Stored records
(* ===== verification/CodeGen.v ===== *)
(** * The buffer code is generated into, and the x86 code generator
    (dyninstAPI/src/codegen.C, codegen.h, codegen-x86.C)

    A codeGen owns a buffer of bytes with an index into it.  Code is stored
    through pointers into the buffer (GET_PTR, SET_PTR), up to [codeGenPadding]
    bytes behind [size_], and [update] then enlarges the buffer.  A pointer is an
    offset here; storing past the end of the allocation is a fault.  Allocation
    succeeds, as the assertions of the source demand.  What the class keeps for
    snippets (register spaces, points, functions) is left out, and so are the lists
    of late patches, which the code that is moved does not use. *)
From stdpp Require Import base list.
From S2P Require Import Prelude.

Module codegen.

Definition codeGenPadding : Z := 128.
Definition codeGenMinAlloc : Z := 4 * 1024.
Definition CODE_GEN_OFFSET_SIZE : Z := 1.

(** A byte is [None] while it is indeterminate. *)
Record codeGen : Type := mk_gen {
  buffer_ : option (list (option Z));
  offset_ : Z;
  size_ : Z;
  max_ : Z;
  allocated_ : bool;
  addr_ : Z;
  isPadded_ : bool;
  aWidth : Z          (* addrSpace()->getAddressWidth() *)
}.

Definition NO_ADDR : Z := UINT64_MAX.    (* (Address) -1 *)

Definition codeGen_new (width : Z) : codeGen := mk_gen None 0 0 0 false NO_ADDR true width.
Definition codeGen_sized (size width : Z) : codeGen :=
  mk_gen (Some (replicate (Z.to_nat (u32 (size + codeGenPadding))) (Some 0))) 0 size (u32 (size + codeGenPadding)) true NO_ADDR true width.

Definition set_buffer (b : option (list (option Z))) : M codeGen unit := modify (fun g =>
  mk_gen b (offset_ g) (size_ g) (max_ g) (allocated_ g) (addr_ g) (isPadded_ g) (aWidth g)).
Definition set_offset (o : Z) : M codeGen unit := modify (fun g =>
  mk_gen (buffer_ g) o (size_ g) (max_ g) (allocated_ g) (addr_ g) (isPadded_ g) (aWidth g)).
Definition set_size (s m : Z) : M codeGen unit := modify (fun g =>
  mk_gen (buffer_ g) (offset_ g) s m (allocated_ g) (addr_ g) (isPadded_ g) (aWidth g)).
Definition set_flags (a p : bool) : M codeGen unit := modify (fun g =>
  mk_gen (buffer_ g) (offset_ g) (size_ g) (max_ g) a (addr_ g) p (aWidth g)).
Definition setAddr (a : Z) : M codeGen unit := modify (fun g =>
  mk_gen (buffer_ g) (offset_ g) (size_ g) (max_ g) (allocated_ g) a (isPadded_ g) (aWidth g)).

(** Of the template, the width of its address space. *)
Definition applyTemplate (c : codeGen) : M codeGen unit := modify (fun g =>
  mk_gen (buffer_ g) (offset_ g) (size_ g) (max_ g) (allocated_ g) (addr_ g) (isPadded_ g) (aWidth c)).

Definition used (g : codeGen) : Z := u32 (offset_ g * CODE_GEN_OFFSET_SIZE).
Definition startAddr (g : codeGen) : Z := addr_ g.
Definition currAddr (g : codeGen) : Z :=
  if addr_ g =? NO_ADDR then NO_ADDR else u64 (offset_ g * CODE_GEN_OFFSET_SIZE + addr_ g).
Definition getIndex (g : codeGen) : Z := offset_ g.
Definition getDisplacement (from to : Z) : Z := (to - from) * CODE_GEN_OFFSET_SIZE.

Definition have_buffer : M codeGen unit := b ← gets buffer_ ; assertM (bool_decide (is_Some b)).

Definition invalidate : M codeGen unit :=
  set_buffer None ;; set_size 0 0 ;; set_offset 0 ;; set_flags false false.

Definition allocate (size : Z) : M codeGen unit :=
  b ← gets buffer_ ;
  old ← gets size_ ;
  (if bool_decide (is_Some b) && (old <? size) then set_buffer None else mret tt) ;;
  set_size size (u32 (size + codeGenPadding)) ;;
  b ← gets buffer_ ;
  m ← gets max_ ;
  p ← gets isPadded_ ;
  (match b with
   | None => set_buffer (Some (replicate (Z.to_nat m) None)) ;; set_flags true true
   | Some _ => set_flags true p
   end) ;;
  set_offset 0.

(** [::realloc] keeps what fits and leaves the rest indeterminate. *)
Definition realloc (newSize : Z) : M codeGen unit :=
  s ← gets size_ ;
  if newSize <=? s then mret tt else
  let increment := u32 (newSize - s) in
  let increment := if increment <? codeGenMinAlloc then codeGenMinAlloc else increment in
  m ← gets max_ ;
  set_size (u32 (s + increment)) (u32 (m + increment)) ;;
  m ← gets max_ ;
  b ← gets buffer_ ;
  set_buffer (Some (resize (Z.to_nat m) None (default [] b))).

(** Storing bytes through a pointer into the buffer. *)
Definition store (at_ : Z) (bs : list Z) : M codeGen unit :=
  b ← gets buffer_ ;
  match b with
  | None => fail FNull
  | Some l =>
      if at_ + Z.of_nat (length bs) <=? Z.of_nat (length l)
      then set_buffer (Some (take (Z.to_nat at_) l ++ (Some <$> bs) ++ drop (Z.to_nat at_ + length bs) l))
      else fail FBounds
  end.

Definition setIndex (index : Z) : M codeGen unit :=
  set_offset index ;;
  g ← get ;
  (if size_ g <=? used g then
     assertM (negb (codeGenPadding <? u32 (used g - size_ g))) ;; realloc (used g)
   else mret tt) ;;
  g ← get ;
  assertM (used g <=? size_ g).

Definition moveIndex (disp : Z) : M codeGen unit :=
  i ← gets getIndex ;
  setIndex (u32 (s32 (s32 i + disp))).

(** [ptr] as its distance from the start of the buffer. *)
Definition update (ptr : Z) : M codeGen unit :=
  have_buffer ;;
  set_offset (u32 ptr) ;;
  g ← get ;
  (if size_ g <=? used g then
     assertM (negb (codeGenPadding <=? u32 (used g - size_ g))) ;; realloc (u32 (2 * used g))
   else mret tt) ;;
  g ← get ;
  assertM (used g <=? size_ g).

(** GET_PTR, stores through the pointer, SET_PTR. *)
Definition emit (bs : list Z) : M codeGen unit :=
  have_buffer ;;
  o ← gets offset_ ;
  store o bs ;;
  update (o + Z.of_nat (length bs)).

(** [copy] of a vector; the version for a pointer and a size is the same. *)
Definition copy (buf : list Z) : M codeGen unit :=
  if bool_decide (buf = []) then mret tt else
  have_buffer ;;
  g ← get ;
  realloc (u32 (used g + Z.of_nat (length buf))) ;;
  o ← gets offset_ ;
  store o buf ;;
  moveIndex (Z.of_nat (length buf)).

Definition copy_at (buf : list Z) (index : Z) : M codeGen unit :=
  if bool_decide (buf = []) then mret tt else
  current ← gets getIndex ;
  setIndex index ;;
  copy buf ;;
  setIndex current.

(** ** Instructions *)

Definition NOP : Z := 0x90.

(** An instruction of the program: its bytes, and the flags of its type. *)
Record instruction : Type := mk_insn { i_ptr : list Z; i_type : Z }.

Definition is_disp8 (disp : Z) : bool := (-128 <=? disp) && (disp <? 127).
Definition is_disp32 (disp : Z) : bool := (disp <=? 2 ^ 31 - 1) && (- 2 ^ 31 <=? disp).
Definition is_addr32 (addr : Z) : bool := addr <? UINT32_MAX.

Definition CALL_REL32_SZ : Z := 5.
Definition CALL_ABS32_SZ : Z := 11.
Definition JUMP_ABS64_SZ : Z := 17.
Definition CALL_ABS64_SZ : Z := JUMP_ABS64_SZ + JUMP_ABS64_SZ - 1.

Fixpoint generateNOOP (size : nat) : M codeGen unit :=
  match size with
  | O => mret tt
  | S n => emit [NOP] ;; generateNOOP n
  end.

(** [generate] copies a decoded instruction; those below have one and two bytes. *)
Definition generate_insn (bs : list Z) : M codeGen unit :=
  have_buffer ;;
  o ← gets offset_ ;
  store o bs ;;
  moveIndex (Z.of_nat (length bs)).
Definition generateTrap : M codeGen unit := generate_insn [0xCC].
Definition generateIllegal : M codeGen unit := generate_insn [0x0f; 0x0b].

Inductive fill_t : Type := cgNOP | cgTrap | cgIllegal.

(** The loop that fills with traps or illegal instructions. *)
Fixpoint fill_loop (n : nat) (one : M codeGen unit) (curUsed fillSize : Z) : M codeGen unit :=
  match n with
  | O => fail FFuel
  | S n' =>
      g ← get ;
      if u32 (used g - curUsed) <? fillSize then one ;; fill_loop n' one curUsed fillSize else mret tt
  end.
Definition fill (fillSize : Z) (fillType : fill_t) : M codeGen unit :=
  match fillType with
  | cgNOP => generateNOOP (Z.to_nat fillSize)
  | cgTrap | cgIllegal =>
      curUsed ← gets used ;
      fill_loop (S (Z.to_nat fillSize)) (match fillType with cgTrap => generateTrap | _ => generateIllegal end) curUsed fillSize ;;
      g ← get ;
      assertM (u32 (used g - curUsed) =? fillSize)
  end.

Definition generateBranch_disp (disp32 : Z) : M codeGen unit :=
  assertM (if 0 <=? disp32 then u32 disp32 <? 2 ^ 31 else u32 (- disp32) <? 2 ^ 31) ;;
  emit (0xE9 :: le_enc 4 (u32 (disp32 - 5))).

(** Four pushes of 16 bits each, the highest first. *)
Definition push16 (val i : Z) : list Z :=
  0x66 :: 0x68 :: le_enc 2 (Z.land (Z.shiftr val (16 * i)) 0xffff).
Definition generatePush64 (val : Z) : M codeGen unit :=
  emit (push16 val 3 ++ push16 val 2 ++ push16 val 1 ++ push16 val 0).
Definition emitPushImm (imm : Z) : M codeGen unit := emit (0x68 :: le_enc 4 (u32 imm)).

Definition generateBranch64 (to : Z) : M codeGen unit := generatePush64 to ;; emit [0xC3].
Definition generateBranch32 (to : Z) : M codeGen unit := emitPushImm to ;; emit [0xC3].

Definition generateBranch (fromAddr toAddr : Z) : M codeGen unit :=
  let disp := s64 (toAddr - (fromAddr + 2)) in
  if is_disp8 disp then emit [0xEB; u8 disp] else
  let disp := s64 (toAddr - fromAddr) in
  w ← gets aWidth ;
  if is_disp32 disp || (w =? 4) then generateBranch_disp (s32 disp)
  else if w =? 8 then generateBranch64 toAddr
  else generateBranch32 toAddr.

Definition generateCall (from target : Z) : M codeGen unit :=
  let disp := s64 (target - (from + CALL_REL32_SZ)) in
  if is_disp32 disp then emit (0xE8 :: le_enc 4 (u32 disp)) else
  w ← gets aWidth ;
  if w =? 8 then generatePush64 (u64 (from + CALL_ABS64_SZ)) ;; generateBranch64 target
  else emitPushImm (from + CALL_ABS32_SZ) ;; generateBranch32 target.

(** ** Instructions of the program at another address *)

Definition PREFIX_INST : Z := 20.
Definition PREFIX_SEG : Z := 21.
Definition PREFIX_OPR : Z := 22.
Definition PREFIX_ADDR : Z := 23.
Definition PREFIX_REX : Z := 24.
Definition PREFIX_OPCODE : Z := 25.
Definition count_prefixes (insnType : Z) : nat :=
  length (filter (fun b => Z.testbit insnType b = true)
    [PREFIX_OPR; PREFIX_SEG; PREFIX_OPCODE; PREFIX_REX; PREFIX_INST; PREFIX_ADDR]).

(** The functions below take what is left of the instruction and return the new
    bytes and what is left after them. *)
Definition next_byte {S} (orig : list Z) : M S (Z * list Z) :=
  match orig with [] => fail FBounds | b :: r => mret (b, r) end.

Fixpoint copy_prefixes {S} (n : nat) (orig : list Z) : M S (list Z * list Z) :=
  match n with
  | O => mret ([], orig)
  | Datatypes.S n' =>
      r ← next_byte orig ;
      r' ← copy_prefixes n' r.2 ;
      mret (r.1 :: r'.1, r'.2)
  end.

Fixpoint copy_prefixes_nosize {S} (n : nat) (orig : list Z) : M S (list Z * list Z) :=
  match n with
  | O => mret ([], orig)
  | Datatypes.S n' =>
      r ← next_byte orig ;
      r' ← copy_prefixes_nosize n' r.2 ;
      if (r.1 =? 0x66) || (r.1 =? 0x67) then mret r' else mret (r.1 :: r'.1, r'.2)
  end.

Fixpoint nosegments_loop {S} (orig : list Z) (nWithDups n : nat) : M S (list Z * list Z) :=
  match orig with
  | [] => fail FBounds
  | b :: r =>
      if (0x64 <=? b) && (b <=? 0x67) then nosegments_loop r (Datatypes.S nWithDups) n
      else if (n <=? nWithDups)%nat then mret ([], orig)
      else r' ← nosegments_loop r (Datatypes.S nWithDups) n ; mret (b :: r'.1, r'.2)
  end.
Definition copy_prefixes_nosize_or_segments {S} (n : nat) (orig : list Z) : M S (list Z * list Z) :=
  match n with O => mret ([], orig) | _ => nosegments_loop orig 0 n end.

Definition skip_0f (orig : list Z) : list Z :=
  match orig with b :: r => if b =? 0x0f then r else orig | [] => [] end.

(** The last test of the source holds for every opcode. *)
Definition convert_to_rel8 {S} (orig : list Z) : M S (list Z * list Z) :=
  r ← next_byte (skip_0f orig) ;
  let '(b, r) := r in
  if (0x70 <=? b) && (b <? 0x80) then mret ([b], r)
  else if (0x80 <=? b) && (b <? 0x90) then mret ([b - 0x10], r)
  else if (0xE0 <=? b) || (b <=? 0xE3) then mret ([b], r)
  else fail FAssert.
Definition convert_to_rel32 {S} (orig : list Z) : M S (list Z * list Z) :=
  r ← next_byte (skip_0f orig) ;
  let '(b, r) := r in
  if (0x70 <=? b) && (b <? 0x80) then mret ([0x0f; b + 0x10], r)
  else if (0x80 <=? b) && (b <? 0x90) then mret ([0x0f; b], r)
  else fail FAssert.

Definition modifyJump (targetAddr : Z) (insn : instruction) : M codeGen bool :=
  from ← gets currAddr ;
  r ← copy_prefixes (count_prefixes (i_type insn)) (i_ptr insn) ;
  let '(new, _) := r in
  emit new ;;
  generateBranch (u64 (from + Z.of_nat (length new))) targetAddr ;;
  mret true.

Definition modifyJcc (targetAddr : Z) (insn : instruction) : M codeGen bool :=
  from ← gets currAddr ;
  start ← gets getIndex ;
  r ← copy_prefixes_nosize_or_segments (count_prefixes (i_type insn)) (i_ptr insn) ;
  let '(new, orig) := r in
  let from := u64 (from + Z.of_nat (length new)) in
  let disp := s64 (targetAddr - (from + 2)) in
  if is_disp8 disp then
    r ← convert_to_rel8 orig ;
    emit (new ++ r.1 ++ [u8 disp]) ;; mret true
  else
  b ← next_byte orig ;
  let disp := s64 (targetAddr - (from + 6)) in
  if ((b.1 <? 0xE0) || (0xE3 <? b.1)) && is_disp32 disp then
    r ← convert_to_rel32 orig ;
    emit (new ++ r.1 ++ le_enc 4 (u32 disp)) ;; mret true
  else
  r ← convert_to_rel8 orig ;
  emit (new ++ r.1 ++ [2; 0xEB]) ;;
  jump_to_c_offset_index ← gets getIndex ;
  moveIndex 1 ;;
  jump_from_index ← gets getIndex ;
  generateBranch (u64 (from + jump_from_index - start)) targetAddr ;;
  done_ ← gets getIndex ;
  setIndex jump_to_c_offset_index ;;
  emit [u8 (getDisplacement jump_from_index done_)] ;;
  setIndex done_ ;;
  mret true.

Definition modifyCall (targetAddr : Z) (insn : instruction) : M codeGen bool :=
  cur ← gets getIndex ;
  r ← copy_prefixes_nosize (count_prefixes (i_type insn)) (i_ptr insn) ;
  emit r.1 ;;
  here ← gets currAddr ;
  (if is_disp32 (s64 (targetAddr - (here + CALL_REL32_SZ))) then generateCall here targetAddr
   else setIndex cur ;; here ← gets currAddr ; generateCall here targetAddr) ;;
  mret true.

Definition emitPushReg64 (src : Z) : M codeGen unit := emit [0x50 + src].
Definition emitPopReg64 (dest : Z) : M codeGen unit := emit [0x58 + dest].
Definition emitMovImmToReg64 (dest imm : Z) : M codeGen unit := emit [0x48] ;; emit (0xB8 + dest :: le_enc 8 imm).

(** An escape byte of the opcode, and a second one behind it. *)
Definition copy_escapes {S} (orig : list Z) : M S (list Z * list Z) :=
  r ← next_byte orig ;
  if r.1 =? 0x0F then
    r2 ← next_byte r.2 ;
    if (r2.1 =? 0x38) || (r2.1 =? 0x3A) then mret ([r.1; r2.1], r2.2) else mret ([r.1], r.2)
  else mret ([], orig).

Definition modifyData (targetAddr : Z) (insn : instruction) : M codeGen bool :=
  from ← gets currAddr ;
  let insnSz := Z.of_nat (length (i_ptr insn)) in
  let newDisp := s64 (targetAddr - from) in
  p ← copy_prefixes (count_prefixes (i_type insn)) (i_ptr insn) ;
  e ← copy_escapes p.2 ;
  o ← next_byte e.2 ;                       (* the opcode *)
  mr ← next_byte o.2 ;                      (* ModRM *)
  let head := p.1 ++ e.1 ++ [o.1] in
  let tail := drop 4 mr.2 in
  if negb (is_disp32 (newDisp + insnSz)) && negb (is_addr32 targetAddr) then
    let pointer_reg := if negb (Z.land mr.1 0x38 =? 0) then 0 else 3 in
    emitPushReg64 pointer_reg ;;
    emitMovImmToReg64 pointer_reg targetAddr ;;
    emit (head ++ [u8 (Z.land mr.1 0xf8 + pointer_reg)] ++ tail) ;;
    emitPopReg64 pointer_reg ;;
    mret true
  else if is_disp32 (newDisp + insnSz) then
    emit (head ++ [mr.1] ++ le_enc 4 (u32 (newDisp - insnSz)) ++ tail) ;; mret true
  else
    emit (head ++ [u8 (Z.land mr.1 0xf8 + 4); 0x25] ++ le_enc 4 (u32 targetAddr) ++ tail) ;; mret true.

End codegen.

WORK INSTRUCTIONS >> Working from the records above, write out verbatim only the lines from the line containing "if is_disp8 disp then emit" through the line containing "S (Z * list".

TASK OUTPUT >>
  if is_disp8 disp then emit [0xEB; u8 disp] else
  let disp := s64 (toAddr - fromAddr) in
  w ← gets aWidth ;
  if is_disp32 disp || (w =? 4) then generateBranch_disp (s32 disp)
  else if w =? 8 then generateBranch64 toAddr
  else generateBranch32 toAddr.

Definition generateCall (from target : Z) : M codeGen unit :=
  let disp := s64 (target - (from + CALL_REL32_SZ)) in
  if is_disp32 disp then emit (0xE8 :: le_enc 4 (u32 disp)) else
  w ← gets aWidth ;
  if w =? 8 then generatePush64 (u64 (from + CALL_ABS64_SZ)) ;; generateBranch64 target
  else emitPushImm (from + CALL_ABS32_SZ) ;; generateBranch32 target.

(** ** Instructions of the program at another address *)

Definition PREFIX_INST : Z := 20.
Definition PREFIX_SEG : Z := 21.
Definition PREFIX_OPR : Z := 22.
Definition PREFIX_ADDR : Z := 23.
Definition PREFIX_REX : Z := 24.
Definition PREFIX_OPCODE : Z := 25.
Definition count_prefixes (insnType : Z) : nat :=
  length (filter (fun b => Z.testbit insnType b = true)
    [PREFIX_OPR; PREFIX_SEG; PREFIX_OPCODE; PREFIX_REX; PREFIX_INST; PREFIX_ADDR]).

(** The functions below take what is left of the instruction and return the new
    bytes and what is left after them. *)
Definition next_byte {S} (orig : list Z) : M S (Z * list Z) :=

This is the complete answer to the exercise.